There has been a lot of call buying heading into earnings. During the 10-day period starting at July 3, option players on three U.S. exchanges have purchased nearly three times as many calls than puts as new positions, said Joe Bell, senior equity analyst at Schaeffer's Investment Research.
"This ratio was higher than 98 percent of the readings taken during the past year, indicating quite a bit of optimism from option speculators ahead of earnings, Bell said.
But the action in F5 call options, contracts that grant investors the right to buy shares at a fixed price by a certain date, may not only suggest optimism. The calls could also be used as insurance by investors with short positions.
Schaeffer's put-to-call open interest ratio for F5 Networks for options set to expire in the front three months is lower than 100 percent of the readings taken during the past 12 months. This ratio of 0.67 indicates calls outnumber puts, suggesting that option traders are positioned bullishly for the three nearest option expiration months, Bell said.

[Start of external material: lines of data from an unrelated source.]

(** The code points of the bytes: one to four bytes per code point, the
    overlong forms, the surrogates and the code points beyond U+10FFFF
    refused as Python's decoder refuses them; a byte that starts no valid
    sequence is the lone surrogate [0xDC00 + b]. *)
Fixpoint utf8_decode (l : list ascii) : list Z :=
  match l with
  | [] => []
  | c :: r =>
      let b := byte c in
      if b <? 128 then b :: utf8_decode r
      else match r with
      | c1 :: r1 =>
          if in_range 194 223 c && cont c1 then (b - 192) * 64 + (byte c1 - 128) :: utf8_decode r1
          else match r1 with
          | c2 :: r2 =>
              let ok1 := if b =? 224 then in_range 160 191 c1
                         else if b =? 237 then in_range 128 159 c1 else cont c1 in
              if in_range 224 239 c && ok1 && cont c2 then
                (b - 224) * 4096 + (byte c1 - 128) * 64 + (byte c2 - 128) :: utf8_decode r2
              else match r2 with
              | c3 :: r3 =>
                  let ok1' := if b =? 240 then in_range 144 191 c1
                              else if b =? 244 then in_range 128 143 c1 else cont c1 in
                  if in_range 240 244 c && ok1' && cont c2 && cont c3 then
                    (b - 240) * 262144 + (byte c1 - 128) * 4096 + (byte c2 - 128) * 64 +
                      (byte c3 - 128) :: utf8_decode r3
                  else (56320 + b) :: utf8_decode r
              | [] => (56320 + b) :: utf8_decode r
              end
          | [] => (56320 + b) :: utf8_decode r
          end
      | [] => (56320 + b) :: utf8_decode r
      end
  end.

(** The UTF-8 bytes of a code point (a lone surrogate [0xDC80..0xDCFF]
    back to its byte, as [surrogateescape] encodes it). *)
Definition utf8_encode_one (c : Z) : string :=
  if c <? 128 then char c
  else if c <? 2048 then char (192 + c / 64) +:+ char (128 + c mod 64)
  else if (56448 <=? c) && (c <=? 56575) then char (c - 56320)
  else if c <? 65536 then char (224 + c / 4096) +:+ char (128 + c / 64 mod 64) +:+ char (128 + c mod 64)
  else char (240 + c / 262144) +:+ char (128 + c / 4096 mod 64) +:+ char (128 + c / 64 mod 64) +:+
       char (128 + c mod 64).

Definition code_points (s : string) : list Z := utf8_decode (String.list_ascii_of_string s).

(** ** [repr()] *)

(** One character of [repr(s)] quoted with [q]. *)
Definition repr_char (q : Z) (c : Z) : string :=
  if (c =? q) || (c =? 92) then bslash +:+ char c
  else if c =? 9 then bslash +:+ "t"
  else if c =? 10 then bslash +:+ "n"
  else if c =? 13 then bslash +:+ "r"
  else if (c <? 32) || (c =? 127) || ((128 <=? c) && (c <=? 160)) || (c =? 173) then
    bslash +:+ "x" +:+ hex 2 c
  else if (55296 <=? c) && (c <=? 57343) then bslash +:+ "u" +:+ hex 4 c
  else utf8_encode_one c.

(** [repr(s)]: single quotes, double quotes when the text has a single
    quote and no double quote. *)
Definition str_repr (s : string) : string :=
  let cs := code_points s in
  let q := if bool_decide (39 ∈ cs) && negb (bool_decide (34 ∈ cs)) then 34 else 39 in
  char q +:+ String.concat "" (map (repr_char q) cs) +:+ char q.

Fixpoint py_repr (v : val) : string :=
  match v with
  | VNone => "None"
  | VBool b => if b then "True" else "False"
  | VInt z => pretty z
  | VFloat f => float_repr f
  | VStr s => str_repr s
  | VList l => "[" +:+ join ", " (map py_repr l) +:+ "]"
  | VDict kv => "{" +:+ join ", " (map (fun '(k, x) => str_repr k +:+ ": " +:+ py_repr x) kv) +:+ "}"
  end.

(** [str(v)], the [{v}] of an f-string. *)
Definition py_str (v : val) : string := match v with VStr s => s | _ => py_repr v end.

(** ** [json.dumps] *)

Definition json_char (c : Z) : string :=
  if c =? 34 then bslash +:+ dquote
  else if c =? 92 then bslash +:+ bslash
  else if c =? 8 then bslash +:+ "b"
  else if c =? 12 then bslash +:+ "f"
  else if c =? 10 then bslash +:+ "n"
  else if c =? 13 then bslash +:+ "r"
  else if c =? 9 then bslash +:+ "t"
  else if (32 <=? c) && (c <=? 126) then char c
  else if c <? 65536 then bslash +:+ "u" +:+ hex 4 c
  else let c' := c - 65536 in
       bslash +:+ "u" +:+ hex 4 (55296 + c' / 1024) +:+ bslash +:+ "u" +:+ hex 4 (56320 + c' mod 1024).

Analysts expect F5 to beat or post an in-line third-quarter but expect a muted forecast following a rash of outlook cuts from peers in the industry like Adtran (ADTN.O) and Acme Packet APKT.O, who cut estimates as telecom providers held back spending.
Network gear makers have been facing slowing demand for their products as telecom carriers reduce spending amid a sluggish U.S. economy and weakness in Europe.
F5 is not a highly shorted stock and its short interest stands at 4.7 percent of its outstanding shares traded. But that figure has increased 45 percent during the past month, according to Schaeffer's Investment Research data.
The stock is down 29 percent from its 52-week high on April 3. It reported earnings on April 18 above market expectations.
Analysts on average expect the company to post adjusted third-quarter earnings of $1.14 per share on revenue of $352.9 mln, according to Thomson Reuters I/B/E/S.
Overall option volume on F5 was 3.1 times the average daily levels with 21,000 calls and 11,000 puts traded by early Wednesday afternoon, according to options analytics firm Trade Alert. The most active options were the July $100 strike call and the July $90 strike put. Front-month July options expire on Friday after the close.
According to Thomson Reuters StarMine, the stock's intrinsic value is about $80.79 a share, making its current $91.36 price somewhat overvalued. StarMine calculates a stock's intrinsic value - what it should be worth based on expected growth rates over the next decade - by using analyst estimates and its own models of projected growth.
"While FFIV shares are down 14 percent year to date, and have traded down 11 percent in the past month, we still recommend that investors hedge earnings risk with puts," wrote derivative strategists at Goldman Sachs Group in a report prior to Wednesday's open.
F5 shares rose 7.5 percent to $98.61 a share on Wednesday.
Goldman Sachs derivative strategists advised clients to buy F5 July $90 puts to hedge downside risk. Put buyers risk the premium paid if shares close above the strike at expiration this Friday. Goldman tech analysts expect F5 to report an in-line quarter but sees risks to next quarter's guidance.